- **Work to be completed**:
The required response is the number of lines in the entries that include the word "carries", with nothing added.

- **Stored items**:
Definition retrieve_contexts (question : string) (top_k : Z) : M json :=
  let parent := "projects/" ++ PROJECT_ID cfg ++ "/locations/"
                  ++ RAG_LOCATION cfg in
  let url := "https://" ++ RAG_LOCATION cfg
               ++ "-aiplatform.googleapis.com/v1beta1/" ++ parent
               ++ ":retrieveContexts" in
  let payload :=
    JObj [("query", JObj [("text", JStr question);
                          ("similarityTopK", JInt top_k)]);
          ("vertexRagStore",
           JObj [("ragResources",
                  JArr [JObj [("ragCorpus", JStr (RAG_CORPUS cfg))]])])] in
  r <- session_request env (POST url payload) ;;
  match r with
  | ConnectionError e => raise (RequestException e)
  | HttpResponse status text body =>
      if status >=? 400 then
        raise (RuntimeError ("retrieveContexts failed " ++ str_of_Z status
                               ++ ": " ++ text))
      else
        data <- (match body with
                 | Some j => ret j
                 | None => raise ValueError
                 end) ;;
        c <- eval (get data "contexts") ;;
        cs <- eval (get (por c (JObj [])) "contexts") ;;
        ret (por cs (JArr []))
  end.

(** The loop [for i, c in enumerate(contexts, 1)] that builds
    [ctx_lines] (the list [sources] that it also fills is never read). *)
Fixpoint ctx_lines_of (i : Z) (contexts : list json) : PyExn + list string :=
  match contexts with
  | [] => inr []
  | c :: rest =>
      let? a := get c "sourceUri" in
      let? src := (if truthy a then inr a
                   else let? b := get c "sourceDisplayName" in
                        inr (por b (JStr "unknown"))) in
      let? t := get c "text" in
      let? txt := py_strip (por t (JStr EmptyString)) in
      if String.eqb txt EmptyString then ctx_lines_of (i + 1) rest
      else
        let? lines := ctx_lines_of (i + 1) rest in
        inr (("[" ++ str_of_Z i ++ "] Source: " ++ fmt src ++ nl ++ txt)
               :: lines)
  end.

(** The texts of [parts] (the empty string for a part without text),
    joined. *)
Fixpoint join_parts (parts : list json) : PyExn + string :=
  match parts with
  | [] => inr EmptyString
  | p :: rest =>
      let? t := get_default p "text" (JStr EmptyString) in
      match t with
      | JStr s => let? tl := join_parts rest in inr (s ++ tl)
      | _ => inl TypeError
      end
  end.

(** The body of the [try] block of [generate_answer], up to [.strip()]. *)
Definition candidate_text (data : json) : PyExn + string :=
  let? cs := get data "candidates" in
  let? cand := py_first (por cs (JArr [JObj []])) in
  let? ct := get cand "content" in
  let? ps := get (por ct (JObj [])) "parts" in
  let? parts := py_iter (por ps (JArr [])) in
  let? joined := join_parts parts in
  inr (strip joined).

Definition generate_answer (question : string) (contexts : json)
  : M string :=
  cl <- eval (let? cs := py_iter contexts in ctx_lines_of 1 cs) ;;
  let context_block :=
    match cl with
    | [] => "(No relevant context found.)"
    | _ => String.concat (nl ++ nl) cl
    end in
  let prompt := "QUESTION:" ++ nl ++ question ++ nl ++ nl
                  ++ "CONTEXT:" ++ nl ++ context_block in
  let url := "https://aiplatform.googleapis.com/v1/" ++ GEMINI_MODEL cfg
               ++ ":generateContent" in
  let payload :=
    JObj [("systemInstruction",
           JObj [("role", JStr "system");
                 ("parts", JArr [JObj [("text", JStr system)]])]);
          ("contents",
           JArr [JObj [("role", JStr "user");
                       ("parts", JArr [JObj [("text", JStr prompt)]])]]);
          ("generationConfig",
           JObj [("temperature", JFloat 3 10);
                 ("maxOutputTokens", JInt 4000)])] in
  r <- session_request env (POST url payload) ;;
  match r with
  | ConnectionError e => raise (RequestException e)
  | HttpResponse status text body =>
      if status >=? 400 then
        raise (RuntimeError ("generateContent failed " ++ str_of_Z status
                               ++ ": " ++ text))
      else
        data <- (match body with
                 | Some j => ret j
                 | None => raise ValueError
                 end) ;;
        match candidate_text data with
        | inr (String _ _ as answer) => ret answer
        | inr EmptyString | inl _ => ret (py_str data)
        end
  end.

(** The list comprehension of [ask] over the retrieved contexts. *)
Fixpoint shown_contexts (contexts : list json) : PyExn + list json :=
  match contexts with
  | [] => inr []
  | c :: rest =>
      let? u := get c "sourceUri" in
      let? sc := get c "score" in
      let? t := get c "text" in
      let? text := py_slice_to 800 (por t (JStr EmptyString)) in
      let? tl := shown_contexts rest in
      inr (JObj [("sourceUri", u); ("score", sc); ("text", text)] :: tl)
  end.

(** The [try] block of [ask]. *)
Definition ask_try (question : string) : M JSONResponse :=
  contexts <- retrieve_contexts question (TOP_K cfg) ;;
  answer <- generate_answer question contexts ;;
  shown <- eval (let? cs := py_iter contexts in shown_contexts cs) ;;
  ret (mkJSONResponse
         (JObj [("answer", JStr answer); ("contexts", JArr shown)]) 200).

(** [ask(req)]: every exception becomes a response with status 500. *)
Definition ask (question : string) : M JSONResponse :=
  fun w =>
    match ask_try question w with
    | Raised e w' =>
        Ok (mkJSONResponse (JObj [("error", JStr (str_of_exn e))]) 500) w'
    | r => r
    end.

End WithEnv.

End DemoApp.

(* ===================================================================== *)
(** ** Scripted environments *)
(* ===================================================================== *)

Module Script.

Fixpoint runs (t : list Event) : list (list string) :=
  match t with
  | [] => []
  | EvRun c :: t' => c :: runs t'
  | _ :: t' => runs t'
  end.

(** The service that answers the [k]-th call of the process with the
    [k]-th reply of [replies], whatever is asked, every call taking
    [rtt] seconds, next to subprocesses that end as [procs] says. *)
Definition env (replies : list Reply) (rtt : N)
  (procs : list (option Completed)) : Env :=
  mkEnv
    (fun w _ => nth (List.length (requests (trace w))) replies
                    (ConnectionError "connection refused"))
    (fun _ _ => rtt)
    (fun w _ => nth (List.length (runs (trace w))) procs None).

(** Two orders in which a set of names may iterate: the order in which
    the names came (duplicates dropped), and that order reversed. *)
Definition listing_order : ImportAndWait.SetOrder :=
  ImportAndWait.mkSetOrder
    (fun l => nodup string_dec l)
    (fun l => NoDup_nodup string_dec l)
    (fun l x => nodup_In string_dec l x).

Definition reversed_order : ImportAndWait.SetOrder :=
  ImportAndWait.mkSetOrder
    (fun l => rev (nodup string_dec l))
    (fun l => NoDup_rev (NoDup_nodup string_dec l))
    (fun l x => iff_trans (iff_sym (in_rev (nodup string_dec l) x))
                          (nodup_In string_dec l x)).

(** A response with status 200 and a JSON payload. *)
Definition ok (body : json) : Reply := HttpResponse 200 EmptyString (Some body).

(** The process starts at time 0 with nothing done. *)
Definition boot : World := mkWorld 0 [].

End Script.

(* ===================================================================== *)
(** * The vocabulary of the properties *)
(* ===================================================================== *)

Section Vocabulary.

Import ImportAndWait.
Context (env : Env).

(** What [ask] shows of one retrieved context [c]: its [sourceUri], its
    [score], and the first 800 characters of its text (of the empty
    string when the text is missing or empty). *)
Definition shown_of (c s : json) : Prop :=
  exists u sc t0 t,
    get c "sourceUri" = inr u /\
    get c "score" = inr sc /\
    get c "text" = inr t0 /\
    por t0 (JStr EmptyString) = JStr t /\
    s = JObj [("sourceUri", u); ("score", sc);
              ("text", JStr (slice_to 800 t))].

(** The three fields of a shown context, the text within 800 characters. *)
Definition small_context (s : json) : Prop :=
  exists u sc t,
    s = JObj [("sourceUri", u); ("score", sc); ("text", JStr t)] /\
    (String.length t <= 800)%nat.

(** The string of [n] characters [c]. *)
Fixpoint replicate (n : nat) (c : ascii) : string :=
  match n with
  | O => EmptyString
  | S n' => String c (replicate n' c)
  end.

(** The world after the call [r] made in [w]. *)
Definition sent (w : World) (r : Request) : World :=
  mkWorld (clock w + Z.of_N (took env w r)) (trace w ++ [EvHttp r]).

(** The world [w] with the events [evs] appended. *)
Definition printed (w : World) (evs : list Event) : World :=
  mkWorld (clock w) (trace w ++ evs).

(** The world after [time.sleep(s)]. *)
Definition slept (w : World) (s : Z) : World :=
  mkWorld (clock w + s) (trace w ++ [EvSleep s]).

(** The service answers the next calls made from [w0] onwards with
    [replies], one after the other. *)
Definition answers_in_order (w0 : World) (replies : list Reply) : Prop :=
  forall k reply w r,
    nth_error replies k = Some reply ->
    List.length (requests (trace w))
      = (List.length (requests (trace w0)) + k)%nat ->
    serve env w r = reply.

(** A response with a success status and the JSON payload [j]. *)
Definition success (r : Reply) (j : json) : Prop :=
  exists st text, r = HttpResponse st text (Some j) /\ 200 <= st < 300.

(** What [http_json] makes of a reply, [w1] being the world after the
    call. *)
Definition http_outcome (method url : string) (w1 : World) (r : Reply)
  : Res json :=
  match r with
  | ConnectionError e =>
      SysExit 1
        (printed w1
           [EvErr ("HTTP request failed (" ++ method ++ " " ++ url ++ "): "
                     ++ e)])
  | HttpResponse st text body =>
      if (200 <=? st) && (st <? 300) then
        match body with
        | Some j => Ok j w1
        | None =>
            SysExit 1
              (printed w1
                 [EvErr ("Expected JSON response but got non-JSON from "
                           ++ method ++ " " ++ url);
                  EvErrJson (JObj [("body", JStr text)])])
        end
      else
        SysExit 1
          (printed w1
             (EvErr ("Request failed: " ++ method ++ " " ++ url ++ " (HTTP "
                       ++ str_of_Z st ++ ")")
              :: match body with
                 | Some JNull => []
                 | Some j => [EvErrJson j]
                 | None => [EvErrJson (JObj [("status_code", JInt st);
                                             ("body", JStr text)])]
                 end))
  end.

(** The continuation token and the records that a page carries. *)
Definition page_token (m : list (string * json)) : json :=
  match lookup "nextPageToken" m with Some v => v | None => JNull end.

Definition page_files (m : list (string * json)) : json :=
  match lookup "ragFiles" m with Some v => v | None => JArr [] end.

(** A sequence of pages as the service sends it: every page but the last
    carries a token, the last one carries none. *)
Fixpoint chained (pages : list (list (string * json))) : Prop :=
  match pages with
  | [] => False
  | m :: rest =>
      match rest with
      | [] => truthy (page_token m) = false
      | _ :: _ => truthy (page_token m) = true /\ chained rest
      end
  end.

(** One request per page: the one for the first page carries [tok] (no
    token at the start), the one for each later page the token of the
    page before it. *)
Fixpoint page_requests (url : string) (tok : json)
  (pages : list (list (string * json))) : list Request :=
  match pages with
  | [] => []
  | m :: rest =>
      GET url (if truthy tok then JObj [("pageToken", tok)] else JNull)
        :: page_requests url (page_token m) rest
  end.
(** With a working writer and an engine that sends one line per [Read],
    [UCI] followed by [IsReady] on the engine's replies [pre], [uciok],
    [mid], [readyok], [post] (no [uciok] or malformed option in [pre], no
    [readyok] in [mid]) returns [nil] twice, writes the two commands as
    two lines, keeps what the handshake set, and leaves [post] unread in
    [c.r]. *)
Theorem uci_session_handshake_then_ready (c : UciGo.Client) (pre mid post : list string)
    (e : stream_end) (b : bool) :
  w_err (UciGo.w c) = None -> uci_plain pre -> ~ In "readyok" mid ->
  Forall engine_line pre -> Forall engine_line mid -> Forall engine_line post ->
  let '(c1, err1) := UciGo.UCI (UciGo.set_r c (line_reader (pre ++ "uciok" :: mid ++ "readyok" :: post) e b)) in
  let '(c2, err2) := UciGo.IsReady c1 in
  err1 = None /\ err2 = None
  /\ w_out (UciGo.w c2) = (w_out (UciGo.w c) ++ "uci" ++ newline ++ "isready" ++ newline)%string
  /\ UciGo.r c2 = line_reader post e b
  /\ UciGo.CName c2 = last (id_values "id name " pre) (UciGo.CName c)
  /\ UciGo.Author c2 = last (id_values "id author " pre) (UciGo.Author c)
  /\ UciGo.Options c2 = (UciGo.Options c ++ parsed_options pre)%list.
Proof.
  intros Hw Hp Hin Hpre Hmid Hpost.
  pose proof (engine_app mid "readyok" post Hmid engine_readyok Hpost) as Hrest.
  destruct (scanned_at pre "uciok" (mid ++ "readyok" :: post) e b (engine_app _ _ _ Hpre engine_uciok Hrest))
    as [s1 [s [s2 [Hsc [Hm Ho]]]]].
  destruct (scanned_at mid "readyok" post e b Hrest) as [t1 [t [t2 [Htc [Htm Hto]]]]].
  destruct c as [rd [out werr] nm au opts res]; cbn [UciGo.w w_err] in Hw; subst werr.
  unfold UciGo.UCI, UciGo.send, write; cbn [UciGo.w UciGo.set_w UciGo.set_r UciGo.r w_err w_out].
  destruct (scanned (line_reader (pre ++ "uciok" :: mid ++ "readyok" :: post) e b)) as [steps fin].
  cbn [fst] in Hsc. subst steps. cbv beta iota.
  rewrite uci_loop_app by (rewrite Hm; exact Hp). rewrite Hm, uci_loop_uciok.
  unfold obs in Ho. injection Ho as Hr He. rewrite Hr, He, line_err_cons. cbv beta iota.
  unfold UciGo.IsReady, UciGo.send, write, uci_absorb;
    cbn [UciGo.w UciGo.set_w UciGo.set_r UciGo.r UciGo.CName UciGo.Author UciGo.Options w_err w_out].
  destruct (scanned (line_reader (mid ++ "readyok" :: post) e b)) as [steps fin'].
  cbn [fst] in Htc. subst steps. cbv beta iota.
  rewrite uci_isready_loop_app by (rewrite Htm; exact Hin).
  rewrite (proj1 (uci_isready_readyok _ _ _)).
  unfold obs in Hto. injection Hto as Hr' _. cbv beta iota.
  cbn [UciGo.w UciGo.set_w UciGo.set_r UciGo.r UciGo.CName UciGo.Author UciGo.Options w_out].
  rewrite Hr'. repeat split. rewrite !sapp_assoc. reflexivity.
Qed.
(** The run in state [s2] has used fewer lines than the run in state
    [s1], or as many with a current line that began later. *)
Definition ahead (s2 s1 : list str * str) : Prop :=
  (List.length (fst s2) < List.length (fst s1))%nat
  \/ (List.length (fst s2) = List.length (fst s1)
      /\ tail_of (snd s2) (snd s1)).

End Wrap.

(** ** The font loaders *)

Module Fonts.

Local Open Scope string_scope.

(** [resource_path] of [utils/resource.py]. *)
Definition resource_path (W : World) (relative_path : string) : string :=
  path_join W [base_path W; relative_path].

(** The registry of fonts added by the user: name to file path. *)
Definition dict := list (string * string).

Fixpoint get (d : dict) (k : string) : option string :=
  match d with
  | [] => None
  | (k', v) :: d' => if String.eqb k k' then Some v else get d' k
  end.

(** The first branch of [load_font_for_overlay]: the user's font. *)
Definition load_custom (W : World) (font_family : string) (font_size : Z)
    (custom_fonts : option dict) : option font :=
  match custom_fonts with
  | None => None
  | Some d =>
      match get d font_family with
      | None => None
      | Some custom_font_path =>
          if path_exists W custom_font_path
          then if truetype_ok W custom_font_path font_size
               then Some (FreeTypeFont custom_font_path font_size)
               else None
          else None
      end
  end.
(** "0-1", "1-2", "2-0", "2-3" *)
Lemma create_graph_from_args_builds_witness :
  ∃ graph,
    create_graph_from_args kite_args = Goes graph
    ∧ wired graph ∧ distinct graph
    ∧ nodes graph = map (Node 0) (first_seen [] [(0, 1); (1, 2); (2, 0); (2, 3)])
    ∧ Forall2 (λ e p, id_at (nodes graph) (node1 e) = Some p.1
                      ∧ id_at (nodes graph) (node2 e) = Some p.2)
        (edges graph) [(0, 1); (1, 2); (2, 0); (2, 3)].
Proof.
  apply (create_graph_from_args_builds kite_args
           [(0, 1); (1, 2); (2, 0); (2, 3)]).
  - discriminate.
  - vm_compute. discriminate.
  - repeat constructor; exists []; vm_compute; reflexivity.
Defined.

(** X25: whatever the arguments, the assertion of
    [create_graph_from_args] holds: both endpoints of every edge are found
    among the nodes.  The function returns a graph whose edges point to its
    nodes and whose nodes have distinct identifiers, or it leaves with
    [EXIT_FAILURE] (no argument, or one that [parse_numbers] rejects); what
    remains is undefined behaviour, of an argument without a second
    identifier or of more arguments than an [int] counts twice. *)
Theorem create_graph_from_args_sound (argv : list cstring) :
  match create_graph_from_args argv with
  | Goes graph =>
      wired graph ∧ distinct graph
      ∧ edge_count graph = Z.of_nat (length argv)
      ∧ node_count graph ≤ 2 * edge_count graph
  | Exits status said =>
      status = EXIT_FAILURE
      ∧ (argv = [] ∨ ∃ arg said', arg ∈ argv
                                  ∧ parse_numbers arg = Some (None, said'))
  | Aborts => False
  | Crashes =>
      INT_MAX < 2 * Z.of_nat (length argv)
      ∨ ∃ arg, arg ∈ argv ∧ parse_numbers arg = None
  end.
Proof.
  pose proof (create_graph_cases argv) as Hc.
  destruct (create_graph_from_args argv) as [graph|st said| |]; try exact Hc.
  destruct Hc as (pairs & Hrd & Hn & Hnd & Hes).
  pose proof (list.Forall2_length _ _ _ Hrd) as L1.
  pose proof (list.Forall2_length _ _ _ Hes) as L2.
  pose proof (first_seen_length pairs []) as L3. cbn [length] in L3.
  unfold wired, distinct, edge_count, node_count. rewrite Hn, nodes_ids, !length_map.
  split_and!; [|done|lia|lia].
  by eapply lookups_wired.
Qed.

(** ** The loop of the generator *)

Ltac split_offstage :=
  repeat split; try done;
  match goal with x : sem_name |- _ => by destruct x end.

Lemma offstage_refl (w : world) : offstage w w.
Proof. by repeat split. Qed.

Lemma offstage_trans (w1 w2 w3 : world) :
  offstage w1 w2 → offstage w2 w3 → offstage w1 w3.
Proof.
  intros (A1 & A2 & A3 & A4 & A5 & A6 & A7) (B1 & B2 & B3 & B4 & B5 & B6 & B7).
  split_and!; try congruence.
  intros s. destruct (A7 s) as [<- <-]. apply B7.
Qed.

Lemma interfere_offstage (w : world) : offstage w (interfere w).
Proof.
  unfold interfere. destruct (raised w) as [|[] ?]; split_offstage.
Qed.

Lemma took_offstage (s : sem_name) (w : world) : offstage w (took s w).
Proof. destruct s; split_offstage. Qed.

Lemma posted_offstage (s : sem_name) (w : world) : offstage w (posted s w).
Proof. destruct s; split_offstage. Qed.

Lemma put_offstage (v : Z) (w : world) : offstage w (put v w).
Proof.
  eapply offstage_trans; [apply interfere_offstage|].
  unfold put. generalize (write_idx (shm w)). intros i.
  generalize (interfere w). intros w0.
  split_offstage.
Qed.

Lemma add_solution_loop_offstage (edges : list Z) (size : nat) :
  ∀ (todo : nat) (i : Z) (w w' : world),
    add_solution_loop edges size todo i w = Returns true w' → offstage w w'.
Proof.
  induction todo as [|todo IH]; intros i w w' Hrun.
  - cbn in Hrun. inversion Hrun; subst. apply (posted_offstage SEM_MUTEX).
  - apply add_solution_loop_turn in Hrun as (v & _ & _ & _ & _ & _ & Hrun).
    eapply offstage_trans; [apply put_offstage | by eapply IH].
Qed.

- **Solved problem**:
3